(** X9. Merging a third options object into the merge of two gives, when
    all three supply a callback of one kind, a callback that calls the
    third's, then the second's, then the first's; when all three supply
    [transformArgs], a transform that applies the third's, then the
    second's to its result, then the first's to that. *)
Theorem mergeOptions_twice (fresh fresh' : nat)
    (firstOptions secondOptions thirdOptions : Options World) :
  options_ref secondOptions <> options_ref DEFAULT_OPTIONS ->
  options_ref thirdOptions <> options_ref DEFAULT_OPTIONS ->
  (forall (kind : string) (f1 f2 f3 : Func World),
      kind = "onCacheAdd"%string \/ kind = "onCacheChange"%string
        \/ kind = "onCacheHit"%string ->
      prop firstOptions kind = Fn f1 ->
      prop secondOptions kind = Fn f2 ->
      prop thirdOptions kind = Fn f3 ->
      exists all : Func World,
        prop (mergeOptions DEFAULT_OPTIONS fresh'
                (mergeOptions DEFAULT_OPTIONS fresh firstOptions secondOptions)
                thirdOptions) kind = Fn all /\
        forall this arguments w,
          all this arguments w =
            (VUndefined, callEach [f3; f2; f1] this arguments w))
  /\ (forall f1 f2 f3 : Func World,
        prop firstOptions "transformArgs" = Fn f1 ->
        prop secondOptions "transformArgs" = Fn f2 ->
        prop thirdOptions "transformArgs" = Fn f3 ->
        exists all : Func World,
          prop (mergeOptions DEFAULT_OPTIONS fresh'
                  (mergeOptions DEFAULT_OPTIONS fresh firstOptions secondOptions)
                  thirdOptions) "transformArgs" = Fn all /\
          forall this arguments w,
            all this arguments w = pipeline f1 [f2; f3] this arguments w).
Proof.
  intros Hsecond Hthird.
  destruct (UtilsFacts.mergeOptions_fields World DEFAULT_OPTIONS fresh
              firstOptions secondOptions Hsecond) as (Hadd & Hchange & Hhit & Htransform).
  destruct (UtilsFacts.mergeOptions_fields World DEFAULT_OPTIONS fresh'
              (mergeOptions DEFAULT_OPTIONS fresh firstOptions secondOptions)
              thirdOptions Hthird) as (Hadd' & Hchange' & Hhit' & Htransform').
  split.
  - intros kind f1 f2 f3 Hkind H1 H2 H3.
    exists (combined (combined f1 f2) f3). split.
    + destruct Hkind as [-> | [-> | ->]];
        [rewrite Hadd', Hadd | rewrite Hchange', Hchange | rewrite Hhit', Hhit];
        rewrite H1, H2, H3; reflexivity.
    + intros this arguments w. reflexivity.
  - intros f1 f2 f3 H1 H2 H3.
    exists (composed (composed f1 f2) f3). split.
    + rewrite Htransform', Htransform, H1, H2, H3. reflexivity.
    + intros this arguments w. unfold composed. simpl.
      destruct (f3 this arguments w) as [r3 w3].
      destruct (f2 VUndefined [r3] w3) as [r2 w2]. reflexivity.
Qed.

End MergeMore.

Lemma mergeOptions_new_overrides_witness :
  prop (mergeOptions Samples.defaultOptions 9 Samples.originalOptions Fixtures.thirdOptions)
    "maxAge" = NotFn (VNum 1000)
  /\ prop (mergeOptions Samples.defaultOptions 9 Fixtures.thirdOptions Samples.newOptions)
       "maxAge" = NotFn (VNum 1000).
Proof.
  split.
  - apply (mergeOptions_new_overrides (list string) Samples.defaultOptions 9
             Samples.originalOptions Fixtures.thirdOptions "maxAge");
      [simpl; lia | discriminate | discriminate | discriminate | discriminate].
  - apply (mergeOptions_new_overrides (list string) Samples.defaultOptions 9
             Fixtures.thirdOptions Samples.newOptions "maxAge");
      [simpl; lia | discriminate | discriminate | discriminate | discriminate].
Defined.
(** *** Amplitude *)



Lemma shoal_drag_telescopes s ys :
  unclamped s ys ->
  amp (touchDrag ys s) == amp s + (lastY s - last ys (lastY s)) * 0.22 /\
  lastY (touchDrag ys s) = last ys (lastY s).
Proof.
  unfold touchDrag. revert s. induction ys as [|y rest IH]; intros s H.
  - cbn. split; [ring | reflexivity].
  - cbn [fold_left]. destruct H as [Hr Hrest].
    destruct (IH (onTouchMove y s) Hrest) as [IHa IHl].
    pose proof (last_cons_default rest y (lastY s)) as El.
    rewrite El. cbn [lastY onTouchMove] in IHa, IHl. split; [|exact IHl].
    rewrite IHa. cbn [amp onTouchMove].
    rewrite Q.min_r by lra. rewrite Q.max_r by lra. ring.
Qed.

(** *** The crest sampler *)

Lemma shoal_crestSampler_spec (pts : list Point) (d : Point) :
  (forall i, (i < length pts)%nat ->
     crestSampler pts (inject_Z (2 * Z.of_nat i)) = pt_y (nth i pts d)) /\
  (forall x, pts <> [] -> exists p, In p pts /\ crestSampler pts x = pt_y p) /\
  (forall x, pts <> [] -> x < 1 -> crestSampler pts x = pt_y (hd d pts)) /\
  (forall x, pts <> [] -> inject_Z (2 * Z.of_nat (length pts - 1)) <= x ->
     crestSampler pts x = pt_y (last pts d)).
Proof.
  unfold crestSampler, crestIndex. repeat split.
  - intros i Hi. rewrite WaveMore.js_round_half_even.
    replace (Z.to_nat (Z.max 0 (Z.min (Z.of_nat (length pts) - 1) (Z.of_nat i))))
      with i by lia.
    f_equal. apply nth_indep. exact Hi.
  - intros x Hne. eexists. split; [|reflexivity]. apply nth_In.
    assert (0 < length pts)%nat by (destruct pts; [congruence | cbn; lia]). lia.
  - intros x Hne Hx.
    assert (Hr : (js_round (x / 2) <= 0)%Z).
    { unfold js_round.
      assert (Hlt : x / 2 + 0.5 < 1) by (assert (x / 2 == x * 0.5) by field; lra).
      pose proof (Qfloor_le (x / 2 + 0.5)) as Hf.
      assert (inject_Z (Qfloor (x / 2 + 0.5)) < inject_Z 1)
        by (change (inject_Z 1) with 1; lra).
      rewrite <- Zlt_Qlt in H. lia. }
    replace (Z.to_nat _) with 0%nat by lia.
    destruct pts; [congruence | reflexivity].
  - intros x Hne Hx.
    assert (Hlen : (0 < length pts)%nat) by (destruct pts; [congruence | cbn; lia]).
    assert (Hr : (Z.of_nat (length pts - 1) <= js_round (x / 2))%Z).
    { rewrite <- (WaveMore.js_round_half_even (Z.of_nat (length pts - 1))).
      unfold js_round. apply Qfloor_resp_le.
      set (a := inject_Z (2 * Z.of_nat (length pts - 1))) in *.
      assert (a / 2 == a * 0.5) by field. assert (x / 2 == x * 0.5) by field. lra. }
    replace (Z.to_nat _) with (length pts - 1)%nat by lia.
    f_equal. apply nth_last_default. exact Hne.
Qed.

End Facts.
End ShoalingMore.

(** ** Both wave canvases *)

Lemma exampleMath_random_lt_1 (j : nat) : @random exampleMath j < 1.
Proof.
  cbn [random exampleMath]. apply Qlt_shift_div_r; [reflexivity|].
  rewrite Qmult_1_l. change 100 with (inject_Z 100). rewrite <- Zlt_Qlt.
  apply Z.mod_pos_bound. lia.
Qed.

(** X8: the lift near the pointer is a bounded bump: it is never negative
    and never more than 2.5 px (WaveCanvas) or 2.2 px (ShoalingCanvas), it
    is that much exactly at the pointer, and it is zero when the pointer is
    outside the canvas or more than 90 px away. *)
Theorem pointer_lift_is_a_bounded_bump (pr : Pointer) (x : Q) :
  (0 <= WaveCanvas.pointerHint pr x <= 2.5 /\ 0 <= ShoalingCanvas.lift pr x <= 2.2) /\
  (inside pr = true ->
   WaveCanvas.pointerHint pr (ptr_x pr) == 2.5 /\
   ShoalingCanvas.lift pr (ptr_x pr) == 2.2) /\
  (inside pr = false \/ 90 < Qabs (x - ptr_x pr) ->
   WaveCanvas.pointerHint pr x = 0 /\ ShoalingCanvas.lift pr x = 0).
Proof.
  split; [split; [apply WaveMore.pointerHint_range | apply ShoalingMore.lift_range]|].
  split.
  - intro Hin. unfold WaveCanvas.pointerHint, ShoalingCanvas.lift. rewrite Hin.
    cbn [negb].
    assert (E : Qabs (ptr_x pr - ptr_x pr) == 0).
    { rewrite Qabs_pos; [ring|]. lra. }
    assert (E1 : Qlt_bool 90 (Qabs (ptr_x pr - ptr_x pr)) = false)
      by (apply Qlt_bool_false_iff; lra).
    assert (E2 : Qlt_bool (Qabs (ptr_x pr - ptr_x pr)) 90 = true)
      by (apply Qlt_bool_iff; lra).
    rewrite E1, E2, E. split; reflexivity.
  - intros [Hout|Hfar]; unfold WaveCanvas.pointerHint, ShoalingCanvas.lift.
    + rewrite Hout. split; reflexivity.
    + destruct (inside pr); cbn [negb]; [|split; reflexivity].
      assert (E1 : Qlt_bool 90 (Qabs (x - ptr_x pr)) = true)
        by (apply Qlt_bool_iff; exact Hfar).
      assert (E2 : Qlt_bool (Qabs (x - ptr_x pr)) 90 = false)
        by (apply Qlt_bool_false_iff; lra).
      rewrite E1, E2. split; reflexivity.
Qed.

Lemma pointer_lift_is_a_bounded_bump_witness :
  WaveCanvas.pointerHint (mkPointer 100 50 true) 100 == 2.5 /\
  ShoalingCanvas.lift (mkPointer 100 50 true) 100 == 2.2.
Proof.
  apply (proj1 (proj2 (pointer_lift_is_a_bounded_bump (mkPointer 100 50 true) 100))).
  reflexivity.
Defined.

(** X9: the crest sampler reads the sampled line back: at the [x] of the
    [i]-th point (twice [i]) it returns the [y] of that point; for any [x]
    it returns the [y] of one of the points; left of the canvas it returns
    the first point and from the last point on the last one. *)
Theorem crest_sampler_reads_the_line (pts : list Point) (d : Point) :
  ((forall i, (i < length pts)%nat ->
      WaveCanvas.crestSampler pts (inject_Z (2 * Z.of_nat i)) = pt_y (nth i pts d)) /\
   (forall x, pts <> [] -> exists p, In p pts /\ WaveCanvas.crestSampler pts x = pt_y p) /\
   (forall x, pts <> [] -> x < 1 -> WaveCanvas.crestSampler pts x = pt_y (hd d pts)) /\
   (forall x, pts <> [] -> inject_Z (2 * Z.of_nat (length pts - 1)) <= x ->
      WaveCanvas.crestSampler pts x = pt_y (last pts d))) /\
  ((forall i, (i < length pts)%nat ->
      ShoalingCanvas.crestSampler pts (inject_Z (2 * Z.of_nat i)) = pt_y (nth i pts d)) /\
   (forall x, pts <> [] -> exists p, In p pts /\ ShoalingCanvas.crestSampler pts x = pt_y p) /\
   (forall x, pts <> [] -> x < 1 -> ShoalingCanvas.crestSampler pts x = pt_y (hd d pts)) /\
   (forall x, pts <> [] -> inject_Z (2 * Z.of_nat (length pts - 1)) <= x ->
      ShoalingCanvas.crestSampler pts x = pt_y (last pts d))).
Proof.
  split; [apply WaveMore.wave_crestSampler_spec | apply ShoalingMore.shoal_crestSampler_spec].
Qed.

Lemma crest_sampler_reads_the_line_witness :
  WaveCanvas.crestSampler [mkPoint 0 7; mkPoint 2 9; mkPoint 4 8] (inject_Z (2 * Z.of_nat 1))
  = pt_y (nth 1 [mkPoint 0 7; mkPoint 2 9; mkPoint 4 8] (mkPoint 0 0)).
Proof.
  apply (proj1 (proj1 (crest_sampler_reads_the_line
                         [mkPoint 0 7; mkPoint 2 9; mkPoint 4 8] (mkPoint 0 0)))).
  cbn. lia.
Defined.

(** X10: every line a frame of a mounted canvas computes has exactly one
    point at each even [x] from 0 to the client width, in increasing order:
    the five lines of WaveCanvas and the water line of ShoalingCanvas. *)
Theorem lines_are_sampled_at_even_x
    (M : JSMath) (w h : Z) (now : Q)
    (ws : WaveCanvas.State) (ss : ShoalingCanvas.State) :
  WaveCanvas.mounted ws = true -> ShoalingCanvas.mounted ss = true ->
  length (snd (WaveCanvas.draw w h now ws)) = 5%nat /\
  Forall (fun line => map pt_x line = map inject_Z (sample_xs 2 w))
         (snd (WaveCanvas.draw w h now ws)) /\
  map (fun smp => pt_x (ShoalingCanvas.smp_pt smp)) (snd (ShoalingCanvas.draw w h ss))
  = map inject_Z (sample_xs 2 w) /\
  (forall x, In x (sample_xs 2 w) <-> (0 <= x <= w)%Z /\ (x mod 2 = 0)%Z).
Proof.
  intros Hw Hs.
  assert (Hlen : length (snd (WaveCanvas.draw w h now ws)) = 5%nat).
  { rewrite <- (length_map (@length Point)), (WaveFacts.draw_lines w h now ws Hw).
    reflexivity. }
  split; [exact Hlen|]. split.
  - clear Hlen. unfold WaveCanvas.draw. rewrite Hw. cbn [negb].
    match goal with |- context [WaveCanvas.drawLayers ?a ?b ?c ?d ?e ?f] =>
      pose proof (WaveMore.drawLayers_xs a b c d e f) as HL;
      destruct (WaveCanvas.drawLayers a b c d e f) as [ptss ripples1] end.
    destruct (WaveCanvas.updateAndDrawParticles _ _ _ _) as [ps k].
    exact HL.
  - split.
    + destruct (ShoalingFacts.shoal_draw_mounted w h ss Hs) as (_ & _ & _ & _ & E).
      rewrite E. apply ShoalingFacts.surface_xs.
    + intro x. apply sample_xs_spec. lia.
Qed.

####

— What you will do —
Look through the listing, and copy each line in which the string "World" turns up.

— Expected output —
    (firstOptions secondOptions thirdOptions : Options World) :
  (forall (kind : string) (f1 f2 f3 : Func World),
      exists all : Func World,
  /\ (forall f1 f2 f3 : Func World,
        exists all : Func World,
  destruct (UtilsFacts.mergeOptions_fields World DEFAULT_OPTIONS fresh
  destruct (UtilsFacts.mergeOptions_fields World DEFAULT_OPTIONS fresh'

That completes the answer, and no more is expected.